Army South hones Soldier skills during FTX
May 20, 2011
CAMP BULLIS, Texas (May 20, 2011) - U.S. Army South's Special Troops Battalion took time to sharpen Warrior skills during a field training exercise here May 16-20.
Successful accomplishment of the command's mission to enhance hemispheric security and stability within Central and South America and the Caribbean depends greatly on this type of training.
Remaining flexible and proficient with the capability to simultaneously conduct theater security cooperation, contingency operations, Title X support and serve as the executive agency for U.S. Southern Command and Department of the Army requires exceptional Soldiers ready to deal with a variety of challenges.
Referred to as an FTX, the training incorporated a variety of scenarios including squad training, reacting to direct fire, escalation of force procedures, room-clearing tactics, identifying and defeating improvised explosive devices, calling in medical evacuations, providing first aid, engaging targets with assigned weapons, conducting convoy missions, and effectively responding to and eggressing a vehicle during a rollover.
"You never know what contingency you're going to face or what environment you'll find yourself in," said Lt. Col. Charles Walters, STB commander. "This training helps to maintain the Soldier skills they need regardless of whether it's Iraq or within our area of focus. It helps to maintain those skills in case the situation arises."
At the Camp Bullis Combined Arms Collective Training Facility, a replicated urban environment, the Warriors put their skills to the test by engaging in simulated battles while conducting patrols and medical evacuation missions. Each scenario was unpredictable and sharpened the individual Soldier's skills as well as those of the leaders who planned the missions.
While focused on their overall mission, Army South Warriors must remain vigilant in the upkeep of their basic Soldier skills.

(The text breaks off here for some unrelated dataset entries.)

(** The body of the second loop: the nodes of the task, and the duration
    of a task still running. *)
Definition attach_nodes (all : list EventNotification) (task : TaskInfo)
    : TaskInfo :=
  let nodes := getTaskNodes all task in
  {| t_task_id := t_task_id task;
     t_entry := t_entry task;
     t_hash := t_hash task;
     t_uuid := t_uuid task;
     t_start_time := t_start_time task;
     t_end_time := t_end_time task;
     t_status := t_status task;
     t_nodes := nodes;
     t_duration :=
       match t_status task, last nodes with
       | running, Some lastNode =>
           Some (sub_ms (getTime (n_timestamp lastNode))
                        (getTime (t_start_time task)))
       | _, _ => t_duration task
       end;
     t_startEventIndex := t_startEventIndex task;
     t_endEventIndex := t_endEventIndex task |}.

Definition is_post_stop (task : TaskInfo) : bool :=
  String.eqb (t_entry task) "MaaTaskerPostStop".

(** [getTasks()]: the returned tasks and the parser afterwards, its event
    buffer released. *)
Definition getTasks (p : Parser) : list TaskInfo * Parser :=
  let tasks := attach_nodes (events p) <$> discover_tasks (events p) in
  (List.filter (λ task, negb (is_post_stop task)) tasks,
   {| events := [];
      processIds := processIds p;
      threadIds := threadIds p;
      taskProcessMap := taskProcessMap p;
      taskThreadMap := taskThreadMap p |}).

End GetTasks.

End LogParser.

(** ** [NodeStatisticsAnalyzer] *)

Module NodeStatisticsAnalyzer.
Import JS Types.

(** A row of [analyze]. *)
Record NodeStatistics := {
  name : string;
  count : nat;
  totalDuration : option Z;
  avgDuration : option Q;
  minDuration : option Z;
  maxDuration : option Z;
  successCount : nat;
  failCount : nat;
  successRate : option Q;
  durations : list (option Z) }.

(** A row of [analyzeRecognitionAction]. *)
Record RecognitionActionStatistics := {
  ras_name : string;
  ras_count : nat;
  avgRecognitionDuration : option Q;
  minRecognitionDuration : option Z;
  maxRecognitionDuration : option Z;
  totalRecognitionDuration : option Z;
  recognitionCount : nat;
  avgActionDuration : option Q;
  minActionDuration : option Z;
  maxActionDuration : option Z;
  totalActionDuration : option Z;
  actionCount : nat;
  avgRecognitionAttempts : option Q;
  totalRecognitionAttempts : nat;
  ras_successCount : nat;
  ras_failCount : nat;
  ras_successRate : option Q }.

(** An entry of the [statsMap] of [analyze]. *)
Record NodeAcc := {
  acc_durations : list (option Z);
  acc_successCount : nat;
  acc_failCount : nat }.

(** An entry of the [statsMap] of [analyzeRecognitionAction]. *)
Record PhaseAcc := {
  pa_recognitionDurations : list (option Z);
  pa_actionDurations : list (option Z);
  pa_recognitionAttempts : list nat;
  pa_successCount : nat;
  pa_failCount : nat }.

(** [if (!statsMap.has(k)) statsMap.set(k, fresh); f(statsMap.get(k))] on a
    [Map] kept in insertion order. *)
Fixpoint upsert {S} (fresh : S) (f : S → S) (k : string)
    (m : list (string * S)) : list (string * S) :=
  match m with
  | [] => [(k, f fresh)]
  | (k', s) :: m' =>
      if String.eqb k' k then (k', f s) :: m'
      else (k', s) :: upsert fresh f k m'
  end.

Definition one_hour : Z := 3600000.

(** [(successCount / total) * 100]. *)
Definition rate (s total : nat) : option Q :=
  mul_q (div_q (of_nat s) (of_nat total)) (Some (inject_Z 100)).

Section Analyze.
Variable getTime : string → option Z.

(** *** [analyze] *)

Definition fresh_node_acc : NodeAcc :=
  {| acc_durations := []; acc_successCount := 0; acc_failCount := 0 |}.

Definition add_sample (duration : option Z) (status : NodeStatus)
    (stats : NodeAcc) : NodeAcc :=
  {| acc_durations := acc_durations stats ++ [duration];
     acc_successCount :=
       match status with
       | success => S (acc_successCount stats)
       | failed => acc_successCount stats
       end;
     acc_failCount :=
       match status with
       | success => acc_failCount stats
       | failed => S (acc_failCount stats)
       end |}.

(** The duration of [node]: up to the next node, or up to the end of the
    task for the last one; [None] when the node is skipped. *)
Definition node_duration (end_time : option string) (node : NodeInfo)
    (rest : list NodeInfo) : option (option Z) :=
  match rest with
  | nextNode :: _ =>
      Some (sub_ms (getTime (n_timestamp nextNode))
                   (getTime (n_timestamp node)))
  | [] =>
      match end_time with
      | Some e =>
          if truthy_str e
          then Some (sub_ms (getTime e) (getTime (n_timestamp node)))
          else None
      | None => None
      end
  end.

(** [duration < 0 || duration > 3600000]. *)
Definition is_outlier (duration : option Z) : bool :=
  num_lt duration 0 || num_gt duration one_hour.

(** The inner loop over [task.nodes]. *)
Fixpoint scan_nodes (end_time : option string) (nodes : list NodeInfo)
    (statsMap : list (string * NodeAcc)) : list (string * NodeAcc) :=
  match nodes with
  | [] => statsMap
  | node :: rest =>
      match node_duration end_time node rest with
      | None => scan_nodes end_time rest statsMap
      | Some duration =>
          if is_outlier duration then scan_nodes end_time rest statsMap
          else scan_nodes end_time rest
                 (upsert fresh_node_acc (add_sample duration (n_status node))
                    (n_name node) statsMap)
      end
  end.

Definition scan_task (statsMap : list (string * NodeAcc)) (task : TaskInfo)
    : list (string * NodeAcc) :=
  scan_nodes (t_end_time task) (t_nodes task) statsMap.

(** The row of one entry of [statsMap], none if it has no duration. *)
Definition node_row (entry : string * NodeAcc) : option NodeStatistics :=
  let '(name, stats) := entry in
  let durations := acc_durations stats in
  let count := length durations in
  match count with
  | O => None
  | _ =>
      let totalDuration := sum_ms durations in
      Some {| name := name;
              count := count;
              totalDuration := totalDuration;
              avgDuration := div_q (of_ms totalDuration) (of_nat count);
              minDuration := min_ms durations;
              maxDuration := max_ms durations;
              successCount := acc_successCount stats;
              failCount := acc_failCount stats;
              successRate :=
                rate (acc_successCount stats)
                     (acc_successCount stats + acc_failCount stats);
              durations := durations |}
  end.

(** [(a, b) => b.avgDuration - a.avgDuration]. *)
Definition by_avg_desc (a b : NodeStatistics) : comparison :=
  sort_sign (sub_q (avgDuration b) (avgDuration a)).

Definition analyze (tasks : list TaskInfo) : list NodeStatistics :=
  let statsMap := fold_left scan_task tasks [] in
  sort by_avg_desc (omap node_row statsMap).

(** *** [analyzeRecognitionAction] *)

Definition fresh_phase_acc : PhaseAcc :=
  {| pa_recognitionDurations := []; pa_actionDurations := [];
     pa_recognitionAttempts := []; pa_successCount := 0;
     pa_failCount := 0 |}.

(** [d >= 0 && d < 3600000]. *)
Definition in_range (d : option Z) : bool :=
  num_ge d 0 && num_lt d one_hour.

(** The updates made to the entry of a node with attempts [first :: more]. *)
Definition add_phases (node : NodeInfo) (first : RecognitionAttempt)
    (more : list RecognitionAttempt) (stats : PhaseAcc) : PhaseAcc :=
  let attempts := first :: more in
  let firstAttemptTime := getTime (ra_timestamp first) in
  let lastAttemptTime := getTime (ra_timestamp (List.last more first)) in
  let recognitionDuration := sub_ms lastAttemptTime firstAttemptTime in
  let nodeCompleteTime := getTime (n_timestamp node) in
  let actionDuration := sub_ms nodeCompleteTime lastAttemptTime in
  {| pa_recognitionDurations :=
       if (1 <? length attempts)%nat && in_range recognitionDuration
       then pa_recognitionDurations stats ++ [recognitionDuration]
       else pa_recognitionDurations stats;
     pa_actionDurations :=
       if in_range actionDuration
       then pa_actionDurations stats ++ [actionDuration]
       else pa_actionDurations stats;
     pa_recognitionAttempts :=
       pa_recognitionAttempts stats ++ [length attempts];
     pa_successCount :=
       match n_status node with
       | success => S (pa_successCount stats)
       | failed => pa_successCount stats
       end;
     pa_failCount :=
       match n_status node with
       | success => pa_failCount stats
       | failed => S (pa_failCount stats)
       end |}.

"We get caught up in the real-world missions," said 1st Sgt. Juan Munoz, Company B first sergeant. "But having Soldiers trained in the things they're supposed to be doing is our priority."
The importance of training is a common mantra among the Soldiers of Army South.
"We have to be a Soldier first," said Sgt. Carmen Lockett of Company B. "We must always know what to do in any situation by reacting quickly and efficiently in order to protect ourselves and our fellow Soldiers."
According to STB leaders, the FTX was designed to be as realistic as possible.
"It's very much like what you'd expect to encounter when you go on a patrol downrange," said 1st Sgt. Javier Rosa, Company A first sergeant. "The Soldiers had to deal with riots, IEDs, snipers, room-clearings and first aid. Regardless of whether we're in Afghanistan, Iraq or on a humanitarian mission somewhere in Latin America, these are important skills to have."